Despite the historic funding that was funneled into the field in the wake of the pandemic, early care and education continues to be one of the most beleaguered occupations in the United States.
Early childhood educators earn, on average, $13.07 per hour, a wage that puts them in the bottom 3 percent of workers nationally. (Elementary and middle school teachers, by comparison, earn an average of $31.80 per hour, and U.S. workers, across occupations, earn about $23 an hour.)
That’s according to findings from the 2024 Early Childhood Workforce Index, a report that typically comes out every two years and is produced and authored by a team of researchers at the Center for the Study of Child Care Employment (CSCCE) at the University of California, Berkeley.

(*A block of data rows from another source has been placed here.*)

(** * constellix-go-client: the request-signing and dispatch pipeline

    A shallow embedding of [client/client.go]: token generation, request
    construction, the optional rate gate, dispatch, and the two error
    normalizers, followed by the properties of the specification that the
    code meets or misses.

    Go strings and byte slices are [string] (lists of 8-bit [ascii]);
    [int64] and [time.Duration] are [Z]; [float32] is [spec_float] at
    precision 24 and maximal exponent 128. *)

From Stdlib Require Import ZArith List Bool Ascii String Lia.
From Stdlib Require Decimal DecimalString DecimalZ.
From Stdlib Require Import SpecFloat.
Import ListNotations.

Local Open Scope string_scope.
Local Open Scope Z_scope.

(* ================================================================== *)
(** * Part I: the embedding *)
(* ================================================================== *)

(** ** Control outcomes

    A Go call either returns, panics (a run-time fault that unwinds the
    caller), or ends the process through [log.Fatal]. *)

Inductive Outcome (A : Type) : Type :=
| Return (a : A)
| Panic (msg : string)
| Fatal (msg : string).

Arguments Return {A} a.
Arguments Panic {A} msg.
Arguments Fatal {A} msg.

(** A Go [error] value: [None] is [nil], [Some m] an error whose
    [Error()] text is [m].  [fmt.Errorf] never returns [nil], so the
    empty message is still a non-nil error. *)
Definition error := option string.

Definition fmt_Errorf_s (arg : string) : error := Some arg.

(** ** Bytes *)

Definition byte_of (c : ascii) : Z := Z.of_N (N_of_ascii c).
Definition ascii_of (b : Z) : ascii := ascii_of_N (Z.to_N (b mod 256)).

Definition bytes_of (s : string) : list Z := map byte_of (list_ascii_of_string s).
Definition string_of_bytes (l : list Z) : string :=
  string_of_list_ascii (map ascii_of l).

Definition dquote : ascii := ascii_of 34.

(** ** strings.Split, for a one-byte separator (every call site of the
    client passes the separator of one slash) *)

Fixpoint strings_Split (s : string) (sep : ascii) : list string :=
  match s with
  | EmptyString => [EmptyString]
  | String c r =>
      if Ascii.eqb c sep then EmptyString :: strings_Split r sep
      else match strings_Split r sep with
           | h :: t => String c h :: t
           | [] => [String c EmptyString]
           end
  end.

(** [occurs c s]: the byte [c] occurs in [s]. *)
Fixpoint occurs (c : ascii) (s : string) : bool :=
  match s with
  | EmptyString => false
  | String x r => Ascii.eqb x c || occurs c r
  end.

(** Every byte of a text passes a test. *)
Fixpoint all_bytes (p : ascii -> bool) (s : string) : bool :=
  match s with
  | EmptyString => true
  | String c r => p c && all_bytes p r
  end.

(** ** strconv.FormatInt in base 10 *)

Definition strconv_FormatInt10 (i : Z) : string :=
  DecimalString.NilZero.string_of_int (Z.to_int i).

(** ** encoding/base64, the standard alphabet with padding *)

Module base64.

Definition alphabet : string :=
  "ABCDEFGHIJKLMNOPQRSTUVWXYZabcdefghijklmnopqrstuvwxyz0123456789+/".

Definition enc (i : Z) : ascii :=
  match String.get (Z.to_nat (Z.land i 63)) alphabet with
  | Some c => c
  | None => "="%char
  end.
Definition transfer_if_owned (e : env) (i : ident) (target_profile target_operation_id : string)
    (ttl : Z) (f : node) : res Reservation * node :=
  match _profile (i_profile i) with
  | Raise x => (Raise x, f)
  | Ret source =>
  match _profile target_profile with
  | Raise x => (Raise x, f)
  | Ret target =>
  match _expected_controller e (i_pid i) (i_ticks i) with
  | Raise x => (Raise x, f)
  | Ret (pid, ticks) =>
      operation_transaction e f (fun f =>
        match store_read f with
        | Some r =>
            if owned r source (i_operation_id i) (i_generation i) None pid ticks
            then commit e f (mkReservation target target_operation_id (i_generation i)
                               (controller_pid r) (controller_start_ticks r) (clock e 0 + ttl)
                               (operation_kind r) (capability_sha256 r))
            else (Raise (BlockingIOError "reservation ownership changed"), f)
        | None => (Raise (BlockingIOError "reservation ownership changed"), f)
        end)
  end end end.

Definition renew_if_owned (e : env) (i : ident) (ttl : Z) (f : node) : res Reservation * node :=
  match resolve e i with
  | Raise x => (Raise x, f)
  | Ret who =>
      operation_transaction e f (fun f =>
        match store_read f with
        | Some r =>
            if owned_by i who r && _live e 0 r
            then commit e f (mkReservation (profile_id r) (operation_id r) (state_generation r)
                               (controller_pid r) (controller_start_ticks r) (clock e 1 + ttl)
                               (operation_kind r) (capability_sha256 r))
            else (Raise (BlockingIOError "reservation ownership changed"), f)
        | None => (Raise (BlockingIOError "reservation ownership changed"), f)
        end)
  end.

(** [sha256] is [hashlib.sha256(...).hexdigest()]. *)
Definition _capability_digest (sha256 : string -> string) (token : string) : res string :=
  if hex64 token then Ret (sha256 token)
  else Raise (ValueError "handoff capability is malformed").

Definition authorize_handoff (sha256 : string -> string) (e : env) (profile token kind : string)
    (f : node) : res Reservation * node :=
  match _profile profile with
  | Raise x => (Raise x, f)
  | Ret p =>
      if negb (kind_ok kind) then (Raise (ValueError "invalid operation kind"), f) else
      match _capability_digest sha256 token with
      | Raise x => (Raise x, f)
      | Ret expected =>
          operation_transaction e f (fun f =>
            match _read_for_admission f with
            | Raise x => (Raise x, f)
            | Ret (Some r) =>
                if _live e 0 r && bool_decide (profile_id r = p)
                   && String.eqb (operation_kind r) kind
                   && match capability_sha256 r with
                      | Some c => String.eqb c expected
                      | None => false
                      end
                then (Ret r, f)
                else (Raise (BlockingIOError
                        "handoff capability does not match the live reservation"), f)
            | Ret None => (Raise (BlockingIOError
                        "handoff capability does not match the live reservation"), f)
            end)
      end
  end.

(** [Some true]: matching lifecycle reservation; [Some false]: live mismatch;
    [None]: absent or stale. *)
Definition valid_for_runner (e : env) (profile : string) (f : node) : res (option bool) :=
  let? requested := _profile profile in
  Ret (match store_read f with
       | Some r =>
           if _live e 0 r
           then Some (bool_decide (profile_id r = requested)
                      && String.eqb (operation_kind r) "lifecycle")
           else None
       | None => None
       end).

The U.S. early care and education system was broken long before the pandemic, thanks to a dynamic where families can’t afford to pay more while providers can’t afford to charge less. Those costs are, in effect, subsidized by the paltry wages earned by early childhood educators — the teachers and staff in these programs, about 98 percent of whom are women and half of whom are women of color — even though they are entrusted with one of the most important jobs that exists, said Caitlin McLean, lead author of the report and director of multi-state programs at CSCCE.
“Our child care workforce — the majority of whom have some higher education — are building our children’s brains in the most critical period of their development,” McLean said during a press call last week. “[Yet] early educators are paid so little that many worry where their next meal will come from.”